3 important Bitcoin metrics

The attempt to analyze Bitcoin turns out to be quite difficult for some investors. Unlike equities, or the underlying companies of equities, Bitcoin has no earnings, no cash flows, no results, or in a nutshell, no historical key figures in terms of a past forecast.

Basically, Bitcoin only has the law of supply and demand. And to be able to analyze this seriously, you certainly need different types of key figures. Let’s take a look at which three might be of interest:

1) Market capitalization
One measure you should have in mind when evaluating Bitcoin is the market capitalization of the cryptocurrency. This measure is important because it allows an objective comparison between the cryptocurrencies. Most of the cryptocurrencies have a different maximum level of available tokens besides a different price level. The market capitalization, that is, the amount of all available tokens multiplied by the current price, therefore provides an overall reference to the value ratio of Bitcoin to other digital coins.

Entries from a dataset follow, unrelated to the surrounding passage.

(** Every entry of a normalised list is an entry of the input, lengthened. *)
Definition heads (P : Z → uuid → Z → Prop) (ms : list BuildMap) : Prop :=
  Forall (λ m, P (Offset m) (BuildId m) (BuildStorageOffset m)) ms.

Lemma NormalizeMappings_heads P ms : heads P ms → heads P (NormalizeMappings ms).
Proof.
  unfold heads. destruct ms as [|c ms]; [done|]. unfold NormalizeMappings.
  intros [Hc Hms]%Forall_cons. revert c Hc. induction Hms as [|m ms Hm Hms IH]; intros c Hc.
  { by apply Forall_singleton. }
  rewrite normalize_loop_cons. case_match; [by apply IH|]. constructor; [done|by apply IH].
Qed.

Lemma NormalizeMappings_positive ms lo hi :
  0 <= lo → tiles lo hi ms → hi < 2 ^ 63 → positive ms → positive (NormalizeMappings ms).
Proof.
  unfold positive. destruct ms as [|c ms]; [done|]. unfold NormalizeMappings.
  intros H0 (<- & _ & Ht) Hhi [Hp Hps]%Forall_cons.
  revert c H0 Ht Hp. induction ms as [|m ms IH]; intros c H0 Ht Hp.
  { by apply Forall_singleton. }
  apply Forall_cons in Hps as [Hpm Hps]. destruct Ht as (Ho & Hm & Ht).
  rewrite normalize_loop_cons. pose proof (tiles_le _ _ _ Ht).
  case_match; [|constructor; [done|apply IH; auto; rewrite ?Ho; (done || lia)]].
  unwrap. apply IH; simpl; auto; [by rewrite Z.add_assoc|lia].
Qed.

(** ** Entries of a tiling by index *)

Lemma source_entry lo ms i e x :
  sorted_from lo ms → ms !! i = Some e → covers e x = true → source ms x = Some (source_in e x).
Proof.
  revert lo i. induction ms as [|m ms IH]; intros lo [|i] Hs He Hc; cbn in *; try done.
  { simplify_eq. by rewrite Hc. }
  destruct Hs as (Hlo & Hm & Hs). rewrite (IH _ i Hs He Hc).
  destruct (coversP m x); [|done].
  rewrite (source_below _ _ _ Hs) in IH by lia. by specialize (IH _ i Hs He Hc).
Qed.

Lemma sorted_lower lo ms j b : sorted_from lo ms → ms !! j = Some b → lo <= Offset b.
Proof.
  revert lo j. induction ms as [|m ms IH]; intros lo [|j] Hs Hb; cbn in *; try done;
    destruct Hs as (Hlo & Hm & Hs); [by simplify_eq|].
  specialize (IH _ _ Hs Hb). unfold entry_ok in Hm. lia.
Qed.

Lemma sorted_mono lo ms i j a b :
  sorted_from lo ms → ms !! i = Some a → ms !! j = Some b → (i <= j)%nat →
  Offset a <= Offset b.
Proof.
  revert lo i j. induction ms as [|m ms IH]; intros lo [|i] [|j] Hs Ha Hb Hij; cbn in *;
    try done; try lia; destruct Hs as (Hlo & Hm & Hs); simplify_eq; [lia| |].
  - pose proof (sorted_lower _ _ _ _ Hs Hb). unfold entry_ok in Hm. lia.
  - eapply IH; eauto. lia.
Qed.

Incidentally, you can also use the market capitalization to figure out what has to happen here so that the Bitcoin increases by 10, 100 or 1,000%. For an increase in value of just 10% would, given the current market capitalization, mean that another 15 billion euros would have to flow into the Bitcoin.

2) Network size
However, market capitalization alone is only suitable for putting Bitcoin in relation to other benchmarks. Although this is a first clue to your analysis, it may not be better to isolate this value for yourself.

Ideally, for a more in-depth analysis, we also need hard metrics that are only relevant to Bitcoin. One of these metrics may be the network size of the bitcoin. By this we mean the size that makes up the bitcoin network, that is the amount of people who use Bitcoin more or less regularly, or at least own it.

A problem with this metric could in principle lie in the determination of reliable data. Overall, however, much of the intrinsic value of Bitcoin should be reflected in this key figure. Because, as I said, Bitcoin is about supply and demand. And the more customers there are, the higher the value can sometimes rise.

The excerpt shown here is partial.